(** The loop [while (l--)]. *)
Fixpoint reverse_loop (s : list Z) (l : nat) (b : list Z) : lres (list Z) :=
  match l with
  | O => LOk b
  | S l => c ← char_at s l; reverse_loop s l (b ++ [c])
  end.
Definition str_reverse (s : list Z) : lres (list Z) := reverse_loop s (length s) [].

Definition str_lower (s : list Z) : list Z := tolower <$> s.
Definition str_upper (s : list Z) : list Z := toupper <$> s.

(** The loop [while (n-- > 0)]: the decrement of the smallest [int] overflows. *)
Fixpoint rep_loop (fuel : nat) (s : list Z) (n : Z) (b : list Z) : lres (list Z) :=
  match fuel with
  | O => LFault OutOfFuel
  | S fuel =>
      if decide (n = int_min) then LFault SignedOverflow
      else if decide (n > 0) then rep_loop fuel s (n - 1) (b ++ s) else LOk b
  end.
Definition str_rep (s : list Z) (n : Z) : lres (list Z) := rep_loop (S (Z.to_nat n)) s n [].

(** ** Characters and their codes *)

(** lua_checkstack(): [used] slots are in use, LUAI_MAXCSTACK is the limit. *)
Definition LUAI_MCS_AUX : Z := int_max / (4 * 8).
Definition LUAI_MAXCSTACK : Z := if decide (LUAI_MCS_AUX > 32767) then 32767 else LUAI_MCS_AUX.
Definition lua_checkstack (used size : Z) : bool :=
  negb (bool_decide (size > LUAI_MAXCSTACK \/ used + size > LUAI_MAXCSTACK)).
Definition luaL_checkstack (used n : Z) (msg : string) : lres unit :=
  if negb (lua_checkstack used n) then LError (lit "stack overflow (" ++ lit msg ++ lit ")") else LOk ().
Arguments luaL_checkstack used n msg%_string.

ACTION ITEM
Pick out, from the lines above, every one that contains the string "size".

WRITTEN RESPONSE
Definition lua_checkstack (used size : Z) : bool :=
  negb (bool_decide (size > LUAI_MAXCSTACK \/ used + size > LUAI_MAXCSTACK)).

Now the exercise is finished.